Using the free Maine Public Inmate data platform, individuals may perform a search for:
On the Website, the links below will open in a new window and will lead you to third-party websites that allow access to Maine public documents. Regularly, editors monitor and verify these materials.
However, there is no information about offenders who have been released. In addition, certain offenders' information may not be available on this platform due to safety, security, or confidentiality considerations.
For Maine DOC Facility locator, visit the MDOC Facilities website. However, you will be required to indicate county, city, or zip code address to perform a search.
These services are to help crime victims know the whereabouts of their offenders. The MDOC offers these services to assist the victims of crime on different issues. These include the following:
The victim notification statute covers victims of murder, a Class A, B, or C offense, or a Class D crime under Chapters 9, 11, and 12. Any victim who desires to receive notifications must submit a request to the prosecuting attorney's office. They may also contact the MDOC via telephone by calling (800) 968-6909 or (207) 287-4385.
However, the MDOC respects the victim's wishes. Hence, the services are voluntary and not mandatory. The MDOC will also inform the victims of the residents before work release, furlough, or release from incarceration.
The MDOC runs the Industries Program in five adult facilities. The primary mission is to supply high-quality items to the general public and other authorities while keeping as many inmates busy as possible. This also arms the inmates with skills that they can use when they leave incarceration.
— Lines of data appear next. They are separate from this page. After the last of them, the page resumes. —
(** The loop over the vCPUs: [k] monitor tables are still out. *)
Lemma wp_destroy_monitors rest : forall i k m s Q,
  drop i (monitor_tables s) = rest ->
  (forall x, x ∈ rest -> x <> 0 -> mfn_valid x = true) ->
  counted (k + len (live_monitors rest)) m (pool s) -> 0 <= k ->
  len (freelist (pool s)) + k + len (live_monitors rest) + m < 2 ^ 32 ->
  (forall p ms, counted k m p -> freelist p = freelist (pool s) ++ live_monitors rest ->
     length ms = length (monitor_tables s) -> Q tt (s <| pool := p |> <| monitor_tables := ms |>)) ->
  wp (for_each (Z.of_nat <$> seq i (length rest)) (fun i =>
       when true
         (bind (deref (fun s : hap_dom => monitor_tables s !! Z.to_nat i)) (fun mfn =>
          bind (when (mfn_valid mfn && negb (mfn =? 0)) (hap_destroy_monitor_table mfn)) (fun _ =>
          modify (fun s : hap_dom => s <| monitor_tables ::= <[Z.to_nat i := 0]> |>)))))) Q s.
Proof.
  induction rest as [|x rest IH]; intros i k m s Q Hd Hv Hc Hk Hf HQ; simpl.
  - apply wp_ret. simpl in Hc. rewrite Z.add_0_r in Hc.
    specialize (HQ (pool s) (monitor_tables s) Hc ltac:(by rewrite app_nil_r) eq_refl).
    by destruct s.
  - assert (Hx : monitor_tables s !! i = Some x).
    { rewrite <- (Nat.add_0_r i), <- lookup_drop, Hd. done. }
    assert (Hd' : drop (S i) (monitor_tables s) = rest).
    { rewrite <- (Nat.add_1_r i), <- drop_drop, Hd. done. }
    apply wp_bind. unfold when at 1. apply wp_bind. apply (wp_deref _ x); [by rewrite Nat2Z.id|].
    assert (Hins : drop (S i) (<[i := 0]> (monitor_tables s)) = rest)
      by (rewrite drop_insert_lt by lia; done).
    apply wp_bind. rewrite Nat2Z.id. destruct (decide (x = 0)) as [->|Hne].
    + rewrite andb_false_r. apply wp_ret, wp_modify. unfold live_monitors in *.
      rewrite filter_cons_False in Hc, Hf, HQ by (by intros []).
      apply (IH (S i) k m); [exact Hins|intros y Hy; apply Hv; by right|exact Hc|done|exact Hf|].
      intros p ms Hp El Hl. apply (HQ p ms Hp El). rewrite Hl. simpl. by rewrite length_insert.
    + rewrite (Hv x) by (done || left). rewrite (proj2 (Z.eqb_neq _ _)) by done. simpl negb.
      unfold when, hap_destroy_monitor_table, upd_pool. apply wp_modify, wp_modify.
      unfold live_monitors in *. rewrite filter_cons_True in Hc, Hf, HQ by done. simpl length in *.
      apply (IH (S i) k m); [exact Hins|intros y Hy; apply Hv; by right| |done| |].
      * destruct Hc as [C1 C2 C3 C4 C5]. unfold hap_free, set. simpl.
        split; simpl; rewrite ?length_app; simpl; try lia. rewrite C1, u32_succ; lia.
      * unfold hap_free, set. simpl. rewrite length_app. simpl. lia.
      * intros p ms Hp El Hl. unfold hap_free, set in El. simpl in El. rewrite <- app_assoc in El.
        apply (HQ p ms Hp El). rewrite Hl. simpl. by rewrite length_insert.
Qed.
End Teardown.
(* ===== verification/EptRep.v ===== *)
(** * The shape of an EPT table in memory

    [rep m l p fp]: in the frames [m], frame [p] is a table of level [l] whose
    sub-tables are laid out without sharing, [fp] being the set of all its
    frames, and whose entries are [good].  [walk] is where the translation of
    a guest frame ends and [ent_view] what a lookup reports of that entry.
    [update_at] is the one lemma behind every change of a table: replacing an
    entry somewhere down the tree keeps the shape, and changes the walks that
    pass through that entry only. *)

From S2P Require Import Prelude Monad P2m HapPool Ept.

#[local] Arguments union : simpl never.
#[local] Arguments difference : simpl never.

(** Position of guest frame [g] in a table of level [l]. *)
Definition idx (g : Z) (l : nat) : nat := Z.to_nat ((g / 2 ^ (9 * Z.of_nat l)) mod 512).

Lemma idx_lt g l : (idx g l < 512)%nat.
Proof. unfold idx. pose proof (Z.mod_pos_bound (g / 2 ^ (9 * Z.of_nat l)) 512 ltac:(lia)). lia. Qed.

(** An entry of an upper level that points to a table. *)
Definition tbl (e : epte) : bool := is_epte_present e && negb (sp e).
Lemma rest_next g i :
  Z.land (rest g (S i)) (Z.shiftl 1 (Z.of_nat (S i) * EPT_TABLE_ORDER) - 1) = rest g i.
Proof.
  unfold rest, EPT_TABLE_ORDER. rewrite (Z.mul_comm (Z.of_nat (S i))).
  rewrite Z.shiftl_1_l, Z.sub_1_r, <- Z.ones_equiv, Z.land_ones by lia.
  apply Z.mod_mod_divide. exists (2 ^ 9). rewrite <- Z.pow_add_r by lia. f_equal. lia.
Qed.

(** The four outcomes of a step. *)
Lemma wp_next_level ro p s i g es e Q :
  pages s !! p = Some es -> es !! idx g (S i) = Some e ->
  (is_epte_present e = false -> is_pod (sa_p2mt e) = true ->
     Q (GUEST_TABLE_POD_PAGE, p, rest g (S i)) s) ->
  (is_epte_present e = false -> is_pod (sa_p2mt e) = false -> ro = true ->
     Q (GUEST_TABLE_MAP_FAILED, p, rest g (S i)) s) ->
  (is_epte_present e = false -> is_pod (sa_p2mt e) = false -> ro = false ->
     heap s /\ (forall s', same_frames s s' -> Q (GUEST_TABLE_MAP_FAILED, p, rest g (S i)) s') /\
     (forall s1 s' e' pg, moves s s1 -> pg ∉ own s -> 0 <= pg < 2 ^ 40 -> own s1 = own s ∪ {[pg]} ->
        pages s1 = <[pg := replicate 512 empty_entry]> (pages s) -> table_entry e' pg ->
        moves s1 s' -> own s' = own s1 -> pages s' = <[p := <[idx g (S i) := e']> es]> (pages s1) ->
        Q (GUEST_TABLE_NORMAL_PAGE, pg, rest g i) s') /\ p ∈ own s) ->
  (is_epte_present e = true -> sp e = true -> Q (GUEST_TABLE_SUPER_PAGE, p, rest g (S i)) s) ->
  (tbl e = true -> Q (GUEST_TABLE_NORMAL_PAGE, emfn e, rest g i) s) ->
  wp (ept_next_level env ro p (rest g (S i)) (S i)) Q s.
Proof.
  intros E Ee Hpod Hro Hrw Hsuper Htbl. unfold ept_next_level. cbv zeta. rewrite rest_index, rest_next.
  apply wp_bind, wp_bug_on.
  { apply negb_false_iff, Nat.ltb_lt. exact (idx_lt g (S i)). }
  apply wp_bind, (wp_read_entry _ _ _ es e); [done|done|]. unfold is_pod in *. unfold is_epte_superpage.
  destruct (is_epte_present e) eqn:Epr; simpl negb; cbv iota.
  - destruct (sp e) eqn:Esp; apply wp_ret; [by apply Hsuper|]. apply Htbl. unfold tbl. by rewrite Epr, Esp.
  - destruct (bool_decide (sa_p2mt e = p2m_populate_on_demand)); [apply wp_ret; by apply Hpod|].
    destruct ro; [apply wp_ret; by apply Hro|].
    destruct (Hrw eq_refl eq_refl eq_refl) as (Hh & Hnone & Hsome & Hpo).
    apply wp_bind, wp_set_middle; [done|intros s' Hs; apply wp_ret; by apply Hnone|].
    intros s1 e' pg Hm Hn Hpg Ho Hp Te. pose proof Te as (_ & Em & _ & _ & Ts & _).
    apply wp_bind, (wp_write_entry _ _ _ _ es).
    { rewrite Hp, lookup_insert_ne; [done|]. by intros <-. }
    intros s' Hm' Ho' Hp'. rewrite Ts, Em. apply wp_ret. by apply (Hsome s1 s' e').
Qed.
The MPI is essentially a self-funded business. The Prison Industries Upholstery Shop is home to the state's only Prison Industry Enhancement Certification Program (PIECP). This federally approved program permits inmates to work for private businesses and exempts prisoner-made items from federal prohibitions in interstate commerce.
However, this strictly controlled program allows inmates to earn money used to reimburse the state for their housing and board costs and pay victim restitution and child support.